I’m such a lover of balanced commentary and critical credibility that–having been roundly knocked out by the fantastic efforts of Taylor Mac, Dan Zanes, Ragamala dance company and Mark Morrison at the festival thus far—I feel the need to itemize a small list of downsides just so nobody thinks I’ve been lobotomized or something.
• A paper shortage. It’s been hard to find Arts & Ideas schedules/brochures at the info tent when you really need them. And on the first night of Acis & Galatea at the Shubert, the program inserts about the show itself were in scarce supply. Fortunately, the man sitting next to me didn’t need his, or I wouldn’t have had anything to scribble notes (or keep track of the performers’ names) on. Can’t tell the opera singers without a scorecard.
• The new backstage VIP hangout area next to the main bandstand on the Green. Up until now it was a big tent with food and drink in it, and a few tables to sit at. this year it is a big white platform that resembles the outdoor deck at a party bar. It’s got a big bar area and mood lighting. In some ways it is more impressive than the stage area. I don’t like the suggestion here that it’s better to be off the grass than on it. This is the Town Green after all.
• Better questions please! There’s a game in the Info Tent where you answer a question about the festival, spin a wheel and win a prize (probably a ball point pen, but maybe something better like sunglasses). I thought I’d be good at this, since I’ve been covering Arts & Ideas as a journalist and critic for 20 years. But the question I got was so poorly composed that I had no idea what it meant. I asked for another one, and it was a multiple choice question about festival demographics. You didn’t have to get the question right to spin the wheel (I won a pen), but it’s the principle of the thing.
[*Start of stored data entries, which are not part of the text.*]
(* ===== verification/Mmio.v ===== *)
(** * Windows on device memory

    Models [kernel/boulder/src/mmio.rs]: the early mapper, which maps physical
    pages into the slots of one page table behind a lock, and the typed windows
    through which drivers access device registers.  The machine has the page
    table [mmio_p1_table] and the processor's translation buffer; an access
    through an address that neither translates is a fault. *)
From S2P Require Import Prelude Paging Frame Iommu.

Definition HIGHER_HALF_DIRECT_MAP_BASE : Z := 0xffff800000000000.
Definition KERNEL_VIRTUAL_BASE : Z := 0xffffffff80000000.
Definition MMIO_WINDOW_BASE : Z := 0xffff808000000000.
Definition EARLY_MAPPED_PHYSICAL_LIMIT : Z := 1024 * 1024 * 1024.
Definition MMIO_SLOTS : Z := 512.
Definition SLOT_WORDS : Z := MMIO_SLOTS / 64.
Definition MAXIMUM_MAPPINGS : Z := 64.
Definition PAGE_ADDRESS_MASK : Z := 0x000ffffffffff000.
Definition PTE_PRESENT : Z := Z.shiftl 1 0.
Definition PTE_WRITABLE : Z := Z.shiftl 1 1.
Definition PTE_WRITE_THROUGH : Z := Z.shiftl 1 3.
Definition PTE_CACHE_DISABLE : Z := Z.shiftl 1 4.
Definition MMIO_PAGE_FLAGS : Z :=
  Z.lor (Z.lor (Z.lor PTE_PRESENT PTE_WRITABLE) PTE_WRITE_THROUGH) PTE_CACHE_DISABLE.

(** ** The processor *)

(** [mmio_p1_table] and the translations the processor has buffered, by the
    address of their page. *)
Record paging := Translations { p1_table : list Z; tlb : list (Z * Z) }.

Definition page_of (address : Z) : Z := address / Paging.PAGE_SIZE * Paging.PAGE_SIZE.
(** The slot of the window an address lies in. *)
Definition slot_of (address : Z) : Z := (address - MMIO_WINDOW_BASE) / Paging.PAGE_SIZE.
Definition is_present (pte : Z) : bool := Z.testbit pte 0.

(** The entry of a page: a buffered one, else the one of the table. *)
Definition walk (p : paging) (address : Z) : option Z :=
  let slot := slot_of address in
  if (0 <=? slot) && (slot <? MMIO_SLOTS) then
    pte ← p1_table p !! Z.to_nat slot;
    if is_present pte then Some pte else None
  else None.
Definition buffered (p : paging) (address : Z) : option Z :=
  snd <$> List.find (λ entry, fst entry =? page_of address) (tlb p).
Definition physical_of (pte address : Z) : Z :=
  Z.lor (Z.land pte PAGE_ADDRESS_MASK) (address mod Paging.PAGE_SIZE).
Definition translate (p : paging) (address : Z) : option Z :=
  pte ← (match buffered p address with Some pte => Some pte | None => walk p address end);
  Some (physical_of pte address).

(** [invlpg]. *)
Definition invlpg (address : Z) (p : paging) : paging :=
  Translations (p1_table p) (List.filter (λ entry, negb (fst entry =? page_of address)) (tlb p)).

(** ** The mapper *)

Module MappingRecord.
Record t := mk { generation : Z; first_slot : Z; page_count : Z; active : bool }.
Definition EMPTY : t := mk 0 0 0 false.
End MappingRecord.

Module MmioMapping.
Record t := mk { handle : Z; pointer : Z }.
End MmioMapping.

Module EarlyMmioMapper.
Import MappingRecord.

Record t := mk { occupied : list Z; records : list MappingRecord.t }.
Definition new : t :=
  mk (replicate (Z.to_nat SLOT_WORDS) 0) (replicate (Z.to_nat MAXIMUM_MAPPINGS) EMPTY).

(** The mapper with the translations it edits. *)
Record state := State { mapper : t; translations : paging }.
Definition with_occupied (l : list Z) (s : state) : state := State (mk l (records (mapper s))) (translations s).
Definition with_records (l : list MappingRecord.t) (s : state) : state :=
  State (mk (occupied (mapper s)) l) (translations s).
Definition with_translations (p : paging) (s : state) : state := State (mapper s) p.

Definition slot_is_set {S E} (self : t) (slot : Z) : M S E bool :=
  word ← index (occupied self) (slot / 64);
  mret (negb (Z.land word (Z.shiftl 1 (slot mod 64)) =? 0)).
Definition set_slot {E} (slot : Z) (value : bool) : M state E unit :=
  s ← get;
  word ← index (occupied (mapper s)) (slot / 64);
  let mask := Z.shiftl 1 (slot mod 64) in
  put (with_occupied (<[Z.to_nat (slot / 64) := if value then Z.lor word mask else Z.land word (bitnot 64 mask)]>
                        (occupied (mapper s))) s).

(** [page_table().add(slot).write_volatile(pte)]: a slot past the table is
    undefined behaviour. *)
Definition write_pte {E} (slot pte : Z) : M state E unit :=
  s ← get;
  l ← store (p1_table (translations s)) slot pte;
  put (with_translations (Translations l (tlb (translations s))) s).
Definition invalidate_page {E} (address : Z) : M state E unit :=
  modify (λ s, with_translations (invlpg address (translations s)) s).

Fixpoint find_slots_loop {S E} (self : t) (page_count : Z) (l : list Z) (run_start run_length : Z) :
    M S E (option Z) :=
  match l with
  | [] => mret None
  | slot :: l' =>
    set ← slot_is_set self slot;
    if (set : bool) then find_slots_loop self page_count l' run_start 0 else
    let run_start := if run_length =? 0 then slot else run_start in
    run_length ← add 64 run_length 1;
    if run_length =? page_count then mret (Some run_start)
    else find_slots_loop self page_count l' run_start run_length
  end.
Definition find_slots {S E} (self : t) (page_count : Z) : M S E (option Z) :=
  find_slots_loop self page_count (range 0 MMIO_SLOTS) 0 0.

Definition slot_address {S E} (slot : Z) : M S E Z :=
  bytes ← mul 64 slot Paging.PAGE_SIZE; add 64 MMIO_WINDOW_BASE bytes.

(** One turn of the loop of [map]. *)
Definition map_slot {E} (first_slot physical_base offset : Z) : M state E unit :=
  slot ← add 64 first_slot offset;
  set_slot slot true ;;
  bytes ← mul 64 offset Paging.PAGE_SIZE;
  physical ← add 64 physical_base bytes;
  virtual_address ← slot_address slot;
  write_pte slot (Z.lor physical MMIO_PAGE_FLAGS) ;;
  invalidate_page virtual_address.

(** The checks of [map] on its arguments: page count and first page. *)
Definition map_request {S} (physical_address length flags : Z) : M S Z (Z * Z) :=
  if length =? 0 then throw STATUS_INVALID_ARGUMENT else
  if negb (flags =? 0) then throw STATUS_UNSUPPORTED else
  let page_offset := Z.land physical_address (Paging.PAGE_SIZE - 1) in
  span ← ok_or (checked_add 64 page_offset length) STATUS_INVALID_ARGUMENT;
  let page_count := div_ceil span Paging.PAGE_SIZE in
  if (page_count =? 0) || (MMIO_SLOTS <? page_count) then throw STATUS_INVALID_ARGUMENT else
  let physical_base := Z.land physical_address (bitnot 64 (Paging.PAGE_SIZE - 1)) in
  bytes ← mul 64 page_count Paging.PAGE_SIZE;
  physical_end ← ok_or (checked_add 64 physical_base bytes) STATUS_INVALID_ARGUMENT;
  last ← sub physical_end 1;
  if PAGE_ADDRESS_MASK <? last then throw STATUS_INVALID_ARGUMENT else
  mret (page_count, physical_base).

Definition map (physical_address length flags : Z) : M state Z MmioMapping.t :=
  '(page_count, physical_base) ← map_request physical_address length flags;
  s ← get;
  record_index ← ok_or
    (Z.of_nat <$> position (λ record, negb (active record) && negb (generation record =? MAX 32)) (records (mapper s)))
    STATUS_BUSY;
  found ← find_slots (mapper s) page_count;
  first_slot ← ok_or found STATUS_BUSY;
  record ← index (records (mapper s)) record_index;
  next ← add 32 (generation record) 1;
  mfor (range 0 page_count) (map_slot first_slot physical_base) ;;
  s ← get;
  l ← store (records (mapper s)) record_index (MappingRecord.mk next (wrap 16 first_slot) (wrap 16 page_count) true);
  put (with_records l s) ;;
  number ← add 64 record_index 1;
  base ← slot_address first_slot;
  pointer ← add 64 base (Z.land physical_address (Paging.PAGE_SIZE - 1));
  if pointer =? 0 then throw STATUS_INVALID_ARGUMENT else
  mret (MmioMapping.mk (Z.lor (wrap 64 (Z.shiftl next 32)) number) pointer).

(** One turn of the loop of [unmap]. *)
Definition unmap_slot {E} (first_slot offset : Z) : M state E unit :=
  slot ← add 64 first_slot offset;
  virtual_address ← slot_address slot;
  write_pte slot 0 ;;
  invalidate_page virtual_address ;;
  set_slot slot false.

Definition unmap {E} (handle : Z) : M state E Z :=
  let record_number := Z.land handle 0xffffffff in
  let handle_generation := wrap 32 (Z.shiftr handle 32) in
  s ← get;
  if (record_number =? 0) || (Z.of_nat (length (records (mapper s))) <? record_number) then mret STATUS_NOT_FOUND else
  let record_index := record_number - 1 in
  record ← index (records (mapper s)) record_index;
  if negb (active record) || negb (generation record =? handle_generation) then mret STATUS_NOT_FOUND else
  mfor (range 0 (page_count record)) (unmap_slot (first_slot record)) ;;
  s ← get;
  l ← store (records (mapper s)) record_index (MappingRecord.mk (generation record) 0 0 false);
  put (with_records l s) ;;
  mret STATUS_OK.
End EarlyMmioMapper.

(** ** Linear mappings *)

Definition direct_map_address (physical_address : Z) : option Z :=
  if EARLY_MAPPED_PHYSICAL_LIMIT <=? physical_address then None
  else checked_add 64 HIGHER_HALF_DIRECT_MAP_BASE physical_address.

(** [__kernel_start] and [__kernel_end] come from the linker. *)
Definition kernel_virtual_to_physical (kernel_start kernel_end virtual_address length : Z) : option Z :=
  end_ ← checked_add 64 virtual_address length;
  let direct_start := HIGHER_HALF_DIRECT_MAP_BASE in
  direct_end ← checked_add 64 direct_start EARLY_MAPPED_PHYSICAL_LIMIT;
  if (direct_start <=? virtual_address) && (end_ <=? direct_end) then Some (virtual_address - direct_start) else
  if (kernel_start <=? virtual_address) && (end_ <=? kernel_end)
  then checked_sub virtual_address KERNEL_VIRTUAL_BASE
  else None.

(** ** Typed windows *)

(** The devices behind physical addresses: an access may change them. *)
Class Bus (D : Type) := {
  bus_read : Z → Z → D → Z * D;
  bus_write : Z → Z → Z → D → D;
}.

Module MmioAccessError.
Inductive t := Map (status : Z) | OutOfBounds | Misaligned.
End MmioAccessError.

Module MmioWindow.
Import MmioAccessError.
Section window.
Context {D : Type} `{Bus D}.

Record t := mk { id : Z; base : Z; length : Z }.
Record machine := Machine { kernel : EarlyMmioMapper.state; devices : D }.
Definition with_kernel (k : EarlyMmioMapper.state) (m : machine) : machine := Machine k (devices m).
Definition with_devices (d : D) (m : machine) : machine := Machine (kernel m) d.
Definition on_kernel {E A} (c : M EarlyMmioMapper.state E A) : M machine E A := zoom kernel with_kernel c.

Definition map (physical_address len : Z) : M machine MmioAccessError.t t :=
  mapping ← map_err Map (on_kernel (EarlyMmioMapper.map physical_address len 0));
  mret (mk (MmioMapping.handle mapping) (MmioMapping.pointer mapping) len).

(** [T] has [size] bytes and that alignment. *)
Definition checked_pointer {S} (self : t) (size offset : Z) : M S MmioAccessError.t Z :=
  end_ ← ok_or (checked_add 64 offset size) OutOfBounds;
  if length self <? end_ then throw OutOfBounds else
  address ← add 64 (base self) offset;
  if negb (address mod size =? 0) then throw Misaligned else mret address.

(** A volatile access: a fault unless the address translates. *)
Definition read_volatile {E} (size address : Z) : M machine E Z :=
  m ← get;
  match translate (EarlyMmioMapper.translations (kernel m)) address with
  | None => panic
  | Some physical =>
    let '(value, d) := bus_read size physical (devices m) in
    put (with_devices d m) ;; mret value
  end.
Definition write_volatile {E} (size address value : Z) : M machine E unit :=
  m ← get;
  match translate (EarlyMmioMapper.translations (kernel m)) address with
  | None => panic
  | Some physical => put (with_devices (bus_write size physical value (devices m)) m)
  end.

(** [read_u8] to [read_u64] and [write_u8] to [write_u64], by size. *)
Definition read (size : Z) (self : t) (offset : Z) : M machine MmioAccessError.t Z :=
  address ← checked_pointer self size offset; read_volatile size address.
Definition write (size : Z) (self : t) (offset value : Z) : M machine MmioAccessError.t unit :=
  address ← checked_pointer self size offset; write_volatile size address value.

Definition close {E} (self : t) : M machine E Z := on_kernel (EarlyMmioMapper.unmap (id self)).
End window.
Arguments machine : clear implicits.
End MmioWindow.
• Long Wharf seems too far away. I used to walk to that area from downtown every day for over a decade (to work at the New Haven Advocate), but in festival terms it seems a world away from the New Haven Green, Shubert and Yale theaters where almost all the other Arts & Ideas happen. On Friday night, for instance, it took some resolve to pick myself up off the Green after a wonderful concert by the jazz combo Epitome and head out to Long Wharf for Roger Gueveur Smith’s Rodney King show. I suspect this may have affected turnout for the shows which the festival placed at Long Wharf. That Rodney King performance (second of two) had under 120 people at it (in the main 400-seat auditorium), and the Sunday matinee I attended there of 600 Highwaymen’s Employee of the Year didn’t have that many more. The venue was ideal for both shows, but so would’ve been the Iseman Theatre on Chapel or maybe the Co-op or ECA school spaces. I won’t pretend to know what Arts & Ideas went through to determine what went where—I know this is a difficult process—but both Rodney King and Employee of the Year deserved larger audiences last weekend and I hope location wasn’t a big factor. (Employee of the Year has more performances June 26 & 27; make the effort.)
These really are low-key quibbles, aren’t they? This would be a good place to say that I hear all the big common complaints about the festival at large, and don’t buy them.
Too expensive? Nearly all the ticketed events cost less here than they have at other theaters they’ve played at. The ones that are world premieres are reasonably priced for what they are–fully produced shows with very limited runs in really nice venues.
Too snooty? Seriously? When the first three big festival events are a gallery exhibit in honor of Frank Sinatra, New York drag icon Taylor Mac singing songs of radical lesbian acts of the 1990s (like Bitch and Animal’s “Pushy Manifesto”) and Darlene Love on New Haven Green?! Everything I’ve seen at this year’s festival has been crazy accessible, even–especially!–Mark Morris’ production of Acis and Galatea, one of those rare operas that makes you laugh out loud and feel good about the world.
Too much trouble? This is my first festival as an out of towner, having moved to Bethany last year after 30 years of living in downtown New Haven. I’ve driven into the city every day of the festival, had no trouble parking, and haven’t felt any inclination to not bother. Once you’re at the festival, it takes care of you. There are continual events and distractions to keep you busy for as long as you happen to be around. My whole family is as diehard as I am about this.
Five more days of Arts & Ideas 2015 to go. See you there.